Multifaceted interplay between lipophilicity, protein interaction and luminescence parameters of non-intercalative ruthenium(II) polypyridyl complexes controlling cellular imaging and cytotoxic properties.

Here, we examine the photophysical properties of five ruthenium(II) complexes comprising two 4,7-diphenyl-1,10-phenanthroline (dip) ligands and functionalized bipyridine (R₁bpy-R₂, where R₁= H or CH3, R₂= H, CH₃, COO⁻,4-[3-(2-nitro-1H-imidazol-1-yl)propyl] or 1,3-dicyclohexyl-1-carbonyl-urea) towards development of luminescence probes for cellular imaging.
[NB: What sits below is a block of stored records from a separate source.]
(* ===== verification/Cluster.v ===== *)
(** * A cluster seen from one of its nodes

    The other nodes, each with the state of [Node] and a clock, behind a network
    that may lose a request, lose a reply or deliver a request more than once.  This
    world is a pool: executing a request on it has the peer answer as its server
    does, so that the operations of a node can be followed to the replicas. *)
From S2P Require Import Prelude Async PyBase PyDict Types Store LwwStore Ring Dispatcher.
From S2P Require Import PoolOps Consistency Discovery Gossip Node Replicas.

(** What becomes of the next request to a peer: it is handled at the given clocks,
    not at all when it is lost and more than once when it is sent again, and the
    last reply arrives or not. *)
Record delivery := mkDelivery { dl_handled : list clock; dl_replied : bool }.

(** A peer: its node, whose own outbound pool is scripted, what happens to the next
    requests, and the clock of the requests after those. *)
Record peer := mkPeer {
  pr_node : node_state ring script;
  pr_net : list delivery;
  pr_clock : clock;
}.

Abbreviation world := (gmap NodeInfo peer).

#[local] Existing Instance scripted_pool.

(** The peer's server handles a request; when that raises, it closes the connection
    and the client gets nothing. *)
Definition handled (n : NodeInfo) (c : clock) (msg : Message) (s : node_state ring script) :
    option Message * node_state ring script :=
  match answer n c msg s with
  | (Ok reply, s') => (Some reply, s')
  | (Raise _, s') => (None, s')
  end.

(** The same request, handled at each of some clocks: the last reply. *)
Fixpoint handled_at (n : NodeInfo) (cs : list clock) (msg : Message)
    (s : node_state ring script) : option Message * node_state ring script :=
  match cs with
  | [] => (None, s)
  | [c] => handled n c msg s
  | c :: cs => handled_at n cs msg (handled n c msg s).2
  end.

(** A request reaches the peer as its network decides; once that is over, every
    request is answered. *)
Definition visit (n : NodeInfo) (msg : Message) (pr : peer) : option Message * peer :=
  match pr_net pr with
  | [] => let '(o, s) := handled n (pr_clock pr) msg (pr_node pr) in (o, mkPeer s [] (pr_clock pr))
  | d :: net =>
      let '(o, s) := handled_at n (dl_handled d) msg (pr_node pr) in
      (if dl_replied d then o else None, mkPeer s net (pr_clock pr))
  end.

Definition world_execute (h : string) (prt : Z) (msg : Message) : M world (option Message) := λ w,
  let n := mkNodeInfo h prt in
  match w !! n with
  | None => (Ok None, w)
  | Some pr => let '(o, pr') := visit n msg pr in (Ok o, <[n := pr']> w)
  end.

#[export] Instance world_pool : PoolOps world := {
  po_execute := world_execute;
  po_close_peer _ _ := mret tt;
  po_close_all := mret tt;
}.

(** ** The world is a pool that keeps its peers apart *)

Definition peer_wf (pr : peer) : Prop := dict_wf (n_store (pr_node pr)).
Definition world_wf (w : world) : Prop := map_Forall (λ _ pr, peer_wf pr) w.

Lemma dispatch_wf c msg (d : lww_store) : dict_wf d → dict_wf (dispatch c msg d).2.
Proof.
  intros Hd. unfold dispatch. unfold_M. simpl. destruct (m_type msg); try done.
  - destruct (payload_item p_key msg) as [k|]; [|done]. rewrite lww_get_versioned_run.
    destruct (Spec.read _ _).1 as [[[? ?] []]|]; by apply dict_alter_wf.
  - destruct (payload_item p_key msg) as [k|]; [|done].
    destruct (payload_item p_value msg) as [v|]; [|done].
    destruct (payload_get p_ttl msg) as [ttl|]; [|done].
    destruct (payload_get p_ts msg) as [ts|]; [|done].
    rewrite lww_set_run. by apply dict_alter_wf.
  - destruct (payload_item p_key msg) as [k|]; [|done].
    destruct (payload_get p_ts msg) as [ts|]; [|done].
    rewrite lww_delete_run. destruct (Spec.lived _); by apply dict_alter_wf.
Qed.

Lemma handled_wf n c msg s : dict_wf (n_store s) → dict_wf (n_store (handled n c msg s).2).
Proof.
  intros Hs. unfold handled, answer, on_gossip, on_store, zoom. destruct (is_gossip (m_type msg)).
  - by destruct (handle_message n msg (n_gossip s)) as [[] g].
  - pose proof (dispatch_wf c msg (n_store s) Hs). by destruct (dispatch c msg _) as [[] d].
Qed.

Lemma handled_at_wf n cs msg s :
  dict_wf (n_store s) → dict_wf (n_store (handled_at n cs msg s).2).
Proof.
  revert s. induction cs as [|c [|c' cs] IH]; intros s Hs; [done|by apply handled_wf|].
  by apply IH, handled_wf.
Qed.

Lemma visit_wf n msg pr : peer_wf pr → peer_wf (visit n msg pr).2.
Proof.
  unfold peer_wf, visit. intros Hpr. destruct (pr_net pr) as [|d net].
  - pose proof (handled_wf n (pr_clock pr) msg _ Hpr). by destruct (handled _ _ _ _).
  - pose proof (handled_at_wf n (dl_handled d) msg _ Hpr). by destruct (handled_at _ _ _ _).
Qed.

Lemma world_execute_returns h prt msg w :
  world_wf w → ∃ o w', world_execute h prt msg w = (Ok o, w') ∧ world_wf w'.
Proof.
  intros Hw. unfold world_execute. destruct (w !! mkNodeInfo h prt) as [pr|] eqn:Hpr; [|by eexists _, _].
  pose proof (visit_wf (mkNodeInfo h prt) msg pr (Hw _ _ Hpr)) as Hv.
  destruct (visit _ _ _) as [o pr']. eexists _, _. split; [done|]. by apply map_Forall_insert_2.
Qed.

Lemma world_close h prt w : world_wf w → ∃ w', po_close_peer h prt w = (Ok tt, w') ∧ world_wf w'.
Proof. intros Hw. by exists w. Qed.

#[export] Instance world_pool_laws : PoolOpsLaws world :=
  @Build_PoolOpsLaws world world_pool world_wf world_execute_returns world_close.

#[export] Instance world_independent : PoolIndependent world.
Proof.
  constructor. intros h1 p1 m1 h2 p2 m2 Hne w _. simpl. unfold world_execute.
  assert (mkNodeInfo h1 p1 ≠ mkNodeInfo h2 p2) as Hn by congruence.
  destruct (w !! mkNodeInfo h1 p1) as [pr1|] eqn:Hw1, (w !! mkNodeInfo h2 p2) as [pr2|] eqn:Hw2;
    try destruct (visit _ m1 pr1) as [o1 pr1'] eqn:Hv1; try destruct (visit _ m2 pr2) as [o2 pr2'] eqn:Hv2;
    simpl; rewrite ?Hw1, ?Hw2, ?lookup_insert_ne, ?Hw1, ?Hw2 by done; rewrite ?Hv1, ?Hv2; simpl;
    split_and!; try done; by rewrite insert_insert_ne.
Qed.

(** ** Sample clusters *)
Section samples.
Definition one_entry : lww_store := [("a", mkEntry (Val (VInt 1)) None 5%Z)].

Definition sample_members : list NodeInfo := [mkNodeInfo "10.0.0.1" 7000; mkNodeInfo "10.0.0.2" 7001].

(** A node and its peer, both holding [one_entry]. *)
Definition sample_cluster (net : list delivery) : node_state ring world :=
  mkNode (mkGossip sample_members
      {[ mkNodeInfo "10.0.0.2" 7001 := mkPeer
          (mkNode (mkGossip sample_members [] (StaticDiscovery [])) one_entry true false)
          net sample_clock ]} (StaticDiscovery [])) one_entry true false.

Lemma one_entry_wf : dict_wf one_entry.
Proof. apply NoDup_singleton. Qed.

Lemma sample_members_wf : ring_wf sample_members.
Proof. by apply (bool_decide_unpack (NoDup sample_members)). Qed.

Lemma sample_cluster_wf net : replica_wf (sample_cluster net).
Proof.
  split; [|exact one_entry_wf]. apply map_Forall_singleton. exact one_entry_wf.
Qed.

Lemma async_node_equiv_witness :
  let info := mkNodeInfo "10.0.0.1" 7000 in
  let s := sample_cluster [mkDelivery [sample_clock; sample_clock] true] in
  node_get_async info 2 (async_lww_read_resolve [1; 0]) sample_clock "a" s =
    node_get info 2 lww_read_resolve sample_clock "a" s ∧
  node_set_async info 2 [1; 0] sample_clock "a" (VInt 7) None s =
    node_set info 2 sample_clock "a" (VInt 7) None s ∧
  node_delete_async info 2 [1; 0] sample_clock "a" s = node_delete info 2 sample_clock "a" s.
Proof.
  apply (async_node_equiv (R := ring) (P := world) (mkNodeInfo "10.0.0.1" 7000) 2 sample_clock "a"
    (VInt 7) None [1; 0] (sample_cluster [mkDelivery [sample_clock; sample_clock] true])).
  - apply sample_cluster_wf.
  - exact sample_members_wf.
  - vm_compute. apply Permutation_swap.
Defined.
End samples.
Lemma writes_spread new key sure (body : NodeInfo → M N bool) ns s :
  (∀ n, write_call new key sure n (body n)) → NoDup ns → replica_wf s →
  ∃ bs s', map_each ns body s = (Ok bs, s') ∧ spread new key sure ns s (existsb id bs) s'.
Proof.
  intros Hbody Hnd. revert s. induction Hnd as [|n ns Hnin Hnd IH]; intros s Hs.
  { exists [], s. split; [done|]. constructor; simpl; try done; try set_solver. }
  destruct (Hbody n s Hs) as (b & s1 & Hrun & [Hw1 Hr1 He1 Hreach1 _ _] & Hcase & Hsure).
  destruct (IH s1 Hw1) as (bs & s2 & Hrun2 & [Hw2 Hr2 Hreach2 Ho2 Hh2 Ha2 Hs2]).
  exists (b :: bs), s2. split; [simpl; unfold_M; by rewrite Hrun, Hrun2|].
  assert (entry_at n key s2 = entry_at n key s1) as Hn by (apply Ho2; by right).
  assert (∀ m, m ∈ ns → entry_at m key s1 = entry_at m key s) as Hm.
  { intros m Hin. apply He1. intros [= ->]. done. }
  constructor; [done|congruence|auto|..].
  - intros m k' Hk. rewrite Ho2 by set_solver. apply He1. intros [= -> ->]. set_solver.
  - intros m [->|Hin]%elem_of_cons.
    + rewrite Hn. destruct Hcase as [?|(? & _ & ?)]; [by left|by right].
    + destruct (Hh2 m Hin) as [Hw|[Hw Hnr]]; rewrite Hm in Hw by done; [by left|right].
      split; [done|]. intros ?. by apply Hnr, Hreach1.
  - simpl. intros [->|Hb]%orb_true_iff.
    + exists n. split; [set_solver|]. rewrite Hn. by destruct Hcase as [?|(_ & ? & _)].
    + destruct (Ha2 Hb) as (m & Hin & Hw). exists m.
      split; [set_solver|]. by rewrite Hw, Hm.
  - intros m [->|Hin]%elem_of_cons Hre Hok; simpl.
    + unfold id at 1. by rewrite Hsure.
    + rewrite (Hs2 m Hin); [apply orb_true_r|auto|by rewrite Hm].
Qed.

Lemma map_each_fmap {A B C} (g : A → B) (body : B → M N C) xs s :
  map_each (g <$> xs) body s = map_each xs (λ x, body (g x)) s.
Proof.
  revert s. induction xs as [|x xs IH]; intros s; [done|]. simpl. unfold_M.
  destruct (body (g x) s) as [[y|] s1]; [|done]. by rewrite IH.
Qed.

Lemma holders_nodup key s : r_wf (g_ring (n_gossip s)) → NoDup (holders key s).
Proof.
  intros Hr. unfold holders.
  pose proof (r_get_nodes_nodup (g_ring (n_gossip s)) key replication Hr) as Hnd.
  unfold replicas. by destruct (r_get_nodes _ _ _); [apply NoDup_singleton|].
Qed.

Lemma holders_members key s n :
  n ∈ holders key s → n = info ∨ n ∈ r_nodes (g_ring (n_gossip s)).
Proof.
  unfold holders, replicas. destruct (r_get_nodes _ _ _) as [|n0 ns] eqn:Hr.
  - intros Hn%list_elem_of_singleton. by left.
  - rewrite <- Hr. intros Hn%r_get_nodes_sub. by right.
Qed.

(** The common shape of [set] and [delete]. *)
Lemma node_write_spread new key sure (local : M lww_store bool)
    (body : ReplicaHandle N → M N bool) c s :
  (∀ n, write_call new key sure n (body (make_handle info c n))) →
  body (make_handle info c info) = on_store local →
  replica_wf s → r_wf (g_ring (n_gossip s)) →
  ∃ b s', match replicas replication key s with
    | [] => on_store local ;; mret true
    | nodes => results ← map_each (_make_handles info c nodes) body; mret (existsb id results)
    end s = (Ok b, s') ∧ spread new key sure (holders key s) s b s'.
Proof.
  intros Hcall Hlocal Hs Hring. pose proof (holders_nodup key s Hring) as Hnd. unfold holders in *.
  destruct (replicas replication key s) as [|m ms].
  - destruct (writes_spread new key sure (λ n, body (make_handle info c n)) [info] s Hcall Hnd Hs)
      as (bs & s' & Hrun & [Hw Hr Hreach Ho Hh Ha Hsure]).
    exists true, s'. simpl in Hrun. rewrite Hlocal in Hrun. unfold_M.
    destruct (on_store local s) as [[b|] s1]; simplify_eq. split; [done|].
    constructor; try done. intros _. exists info. split; [set_solver|].
    destruct (Hh info) as [?|[_ Hnr]]; [set_solver|done|]. destruct Hnr. by left.
  - destruct (writes_spread new key sure (λ n, body (make_handle info c n)) (m :: ms) s Hcall Hnd Hs)
      as (bs & s' & Hrun & Hsp).
    exists (existsb id bs), s'. split; [|done]. rewrite <- map_each_fmap in Hrun.
    unfold _make_handles. by step_M Hrun.
Qed.

Lemma node_set_spread c key v s :
  replica_wf s → r_wf (g_ring (n_gossip s)) →
  let new := mkEntry (Val v) None (time_ns c) in
  ∃ b s', node_set info replication c key v None s = (Ok b, s') ∧
    spread new key (λ o, (Spec.write new o).1) (holders key s) s b s'.
Proof.
  intros Hs Hr new.
  destruct (node_write_spread new key _ (lww_set c key v None (Some (time_ns c)))
    (λ h, h_set h key v None (time_ns c)) c s (set_call c key v (time_ns c))) as (b & s' & Hrun & Hsp);
    [|done..|].
  - rewrite handle_set_op. unfold replica_op. by destruct (decide (info = info)).
  - exists b, s'. split; [|done]. rewrite <- Hrun. unfold node_set.
    rewrite (M_bind_Ok get_state _ s s s eq_refl). by destruct (replicas replication key s).
Qed.

Lemma node_delete_spread c key s :
  replica_wf s → r_wf (g_ring (n_gossip s)) →
  let new := mkEntry TOMBSTONE None (time_ns c) in
  ∃ b s', node_delete info replication c key s = (Ok b, s') ∧
    spread new key Spec.lived (holders key s) s b s'.
Proof.
  intros Hs Hr new.
  destruct (node_write_spread new key _ (lww_delete c key (Some (time_ns c)))
    (λ h, h_delete h key (time_ns c)) c s (delete_call c key (time_ns c))) as (b & s' & Hrun & Hsp);
    [|done..|].
  - rewrite handle_delete_op. unfold replica_op. by destruct (decide (info = info)).
  - exists b, s'. split; [|done]. rewrite <- Hrun. unfold node_delete.
    rewrite (M_bind_Ok get_state _ s s s eq_refl). by destruct (replicas replication key s).
Qed.

(** ** Reads *)

(** Entries that a read neither forgets nor takes for a missing one. *)
Definition durable (e : entry) : Prop := e_exp e = None ∧ (0 < e_ts e)%Z.

Definition view (e : entry) : versioned :=
  match e_cell e with Val v => (v, e_ts e, false) | TOMBSTONE => (VNone, e_ts e, true) end.

(** The response [r] comes from the register [o]. *)
Definition shows (r : option versioned) (o : option entry) : Prop :=
  ∀ x, r = Some x → ∃ e, o = Some e ∧ x = view e.

Lemma read_durable now e : durable e → Spec.read now (Some e) = (Some (view e), Some e).
Proof. intros [Hexp _]. destruct e as [[v|] exp ts]; simpl in *; [|done]. by rewrite Hexp. Qed.

Lemma read_shows now o : shows (Spec.read now o).1 o ∧ ((Spec.read now o).2 = o ∨ (Spec.read now o).2 = None).
Proof.
  unfold shows. destruct o as [[[v|] exp ts]|]; simpl; [| |by split; [|left]].
  - destruct (past now exp); simpl; [by split; [|right]|]. split; [|by left].
    intros x [= <-]. by eexists.
  - split; [|by left]. intros x [= <-]. by eexists.
Qed.

(** The register after any number of reads. *)
Lemma after_read cs o :
  let f := λ (c : clock) o, (Spec.read (monotonic c) o).2 in
  (after f cs o = o ∨ after f cs o = None) ∧ (∀ e, o = Some e → durable e → after f cs o = o).
Proof.
  intros f. revert o. induction cs as [|c cs IH]; intros o; simpl; [by split; [left|]|].
  split.
  - destruct (proj2 (read_shows (monotonic c) o)) as [Heq|Heq]; unfold f at 2 4; rewrite Heq; [apply IH|].
    destruct (IH None) as [[?|?] _]; by right.
  - intros e -> He. unfold f at 2. rewrite read_durable by done. simpl. by apply (IH (Some e)) with e.
Qed.
(* ===== verification/Fleet.v ===== *)
(** * A cluster and its clients

    All nodes of a cluster, threaded and asyncio ones together, and clients that call
    any of them one after the other.  As long as every node answers and all have the
    same members, the cluster is one last-write-wins store, whichever node a call
    goes through. *)
From S2P Require Import Prelude Async PyBase PyDict Types Store LwwStore Ring Dispatcher.
From S2P Require Import PoolOps Consistency Discovery Gossip Node Replicas Cluster ClusterSpec ClusterTtl ClusterFrame.

Section fleet.
Context (replication : Z).
Abbreviation fleet := (gmap NodeInfo (node_state ring script)).
Implicit Types (fl : fleet) (a n : NodeInfo) (s : node_state ring world).

(** ** Calls *)

Inductive client_op :=
  | CGet (key : string)
  | CSet (key : string) (value : pyval) (ttl : option Float.t)
  | CDelete (key : string).

Definition op_key (op : client_op) : string :=
  match op with CGet key | CSet key _ _ | CDelete key => key end.

(** A call through the node [c_via], asyncio with the order in which its requests take
    effect or threaded, [c_clock] being what each node's clock shows meanwhile. *)
Record client_call := mkCall {
  c_via : NodeInfo;
  c_order : option (list nat);
  c_clock : NodeInfo → clock;
  c_op : client_op;
}.

(** What a call returns. *)
Inductive reply := RValue (v : pyval) | RDone (b : bool).

(** The cluster as the node [a] sees it: its own state, and the other nodes that listen
    behind the network. *)
Definition view_from a (clk : NodeInfo → clock) fl (nd : node_state ring script) : node_state ring world :=
  mkNode (mkGossip (g_ring (n_gossip nd)) (map_imap (λ n nd', if n_listening nd' then Some (mkPeer nd' [] (clk n)) else None) (delete a fl))
      (g_disc (n_gossip nd)))
    (n_store nd) (n_listening nd) (n_stopped nd).

(** The cluster after the call. *)
Definition back_to a (nd : node_state ring script) s fl : fleet :=
  <[a := mkNode (mkGossip (g_ring (n_gossip s)) (g_pool (n_gossip nd)) (g_disc (n_gossip s)))
          (n_store s) (n_listening s) (n_stopped s)]> ((pr_node <$> g_pool (n_gossip s)) ∪ fl).

Definition do_op `{pool : !PoolOps world} a (order : option (list nat)) (c : clock) (op : client_op) : M (node_state ring world) reply :=
  match order, op with
  | None, CGet key => v ← node_get a replication lww_read_resolve c key; mret (RValue v)
  | None, CSet key value ttl => b ← node_set a replication c key value ttl; mret (RDone b)
  | None, CDelete key => b ← node_delete a replication c key; mret (RDone b)
  | Some o, CGet key => v ← node_get_async a replication (async_lww_read_resolve o) c key; mret (RValue v)
  | Some o, CSet key value ttl => b ← node_set_async a replication o c key value ttl; mret (RDone b)
  | Some o, CDelete key => b ← node_delete_async a replication o c key; mret (RDone b)
  end.

(** What the node [a] does, as a step of the cluster.  Where there is no such node there is
    nobody to do it. *)
Definition at_node {A} a (clk : NodeInfo → clock) (m : M (node_state ring world) A) : M fleet A := λ fl,
  match fl !! a with
  | None => (Raise OSError, fl)
  | Some nd => let '(r, s) := m (view_from a clk fl nd) in (r, back_to a nd s fl)
  end.

Definition do_call (cl : client_call) : M fleet reply :=
  at_node (c_via cl) (c_clock cl) (do_op (c_via cl) (c_order cl) (c_clock cl (c_via cl)) (c_op cl)).

Definition do_calls (calls : list client_call) : M fleet (list reply) := map_each calls do_call.

(** ** One store *)

Definition as_store_op (op : client_op) : store_op :=
  match op with
  | CGet key => OpGet key
  | CSet key value ttl => OpSet key value ttl None
  | CDelete key => OpDelete key None
  end.

(** The store makes the call at the clock of the node it goes through. *)
Definition store_step (m : gmap string entry) (cl : client_call) : spec_res * gmap string entry :=
  Spec.step (c_clock cl (c_via cl)) (as_store_op (c_op cl)) m.

Fixpoint store_run (calls : list client_call) (m : gmap string entry) : list spec_res * gmap string entry :=
  match calls with
  | [] => ([], m)
  | cl :: calls =>
      let '(r, m1) := store_step m cl in
      let '(rs, m2) := store_run calls m1 in (r :: rs, m2)
  end.

(** A [get] returns a value, the others a boolean. *)
Definition fits (op : client_op) (r : reply) : Prop :=
  match op, r with
  | CGet _, RValue _ | CSet _ _ _, RDone _ | CDelete _, RDone _ => True
  | _, _ => False
  end.

(** The cluster's answer is the store's; a write is reported as done if the store
    accepts it, and a delete if the key was alive. *)
Definition answers (x : spec_res) (r : reply) : Prop :=
  match r with
  | RValue v => x = SRes (RVal v)
  | RDone b => x = SRes (RBool true) → b = true
  end.

Definition register fl n key : option entry := nd ← fl !! n; dict_get (n_store nd) key.

(** All nodes have the members [ns], all of which are listening, no two of them tie for a key
    of [keys], and the replicas of these keys hold what [m] does. *)
Record is_store (ns : list NodeInfo) (keys : gset string) fl (m : gmap string entry) : Prop := {
  is_wf : map_Forall (λ _ nd, dict_wf (n_store nd)) fl;
  is_ring : map_Forall (λ _ nd, ring_wf (g_ring (n_gossip nd)) ∧ g_ring (n_gossip nd) ≡ₚ ns) fl;
  is_there n : n ∈ ns → ∃ nd, fl !! n = Some nd ∧ n_listening nd = true;
  is_untied key : key ∈ keys → no_ties key ns;
  is_placed key : key ∈ keys → ring_get_nodes ns key replication ≠ [];
  is_agreed key n : key ∈ keys → n ∈ ring_get_nodes ns key replication → register fl n key = m !! key;
  is_durable key e : key ∈ keys → m !! key = Some e → durable e;
}.

(** ** The view of a node *)

Lemma lookup_peers a clk fl nd n :
  g_pool (n_gossip (view_from a clk fl nd)) !! n =
    if decide (n = a) then None else
    nd' ← fl !! n; if n_listening nd' then Some (mkPeer nd' [] (clk n)) else None.
Proof.
  cbn [view_from n_gossip g_pool]. rewrite map_lookup_imap.
  destruct (decide (n = a)) as [->|Hne]; [by rewrite lookup_delete_eq|]. by rewrite lookup_delete_ne.
Qed.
These complexes have been shown to interact with albumin and the formed adducts exhibited up to eightfold increase in the luminescence quantum yield as well as the average lifetime of emission. It was demonstrated that they cannot bind to DNA through the intercalation mode and its luminescence in the presence of DNA is quenching. Cell viability experiments indicated that all complexes possess significant dose-dependent cytotoxicity (with IC₅₀ 5-19 μM) on 4T1 breast cancer cell line and their anti-proliferative activity correlates very well with their lipophilicity. Cellular uptake was studied by measuring the ruthenium content in cells using ICP-MS technique. As expected, the better uptake is directly related to higher lipophilicity of doubly charged ruthenium complexes while uptake of monocationic one is much lower in spite of the highest lipophilicity. Additionally staining properties were assessed using flow cytometry and fluorescence microscopy. These experiments showed that complex with 1,3-dicyclohexyl-1-carbonyl-urea substituent exhibits the best staining properties in spite of the lowest luminescence quantum yield in buffered solution (pH 7.4). Our results point out that both the imaging and cytotoxic properties of the studied ruthenium complexes are strongly influence by the level of internalization and protein interaction.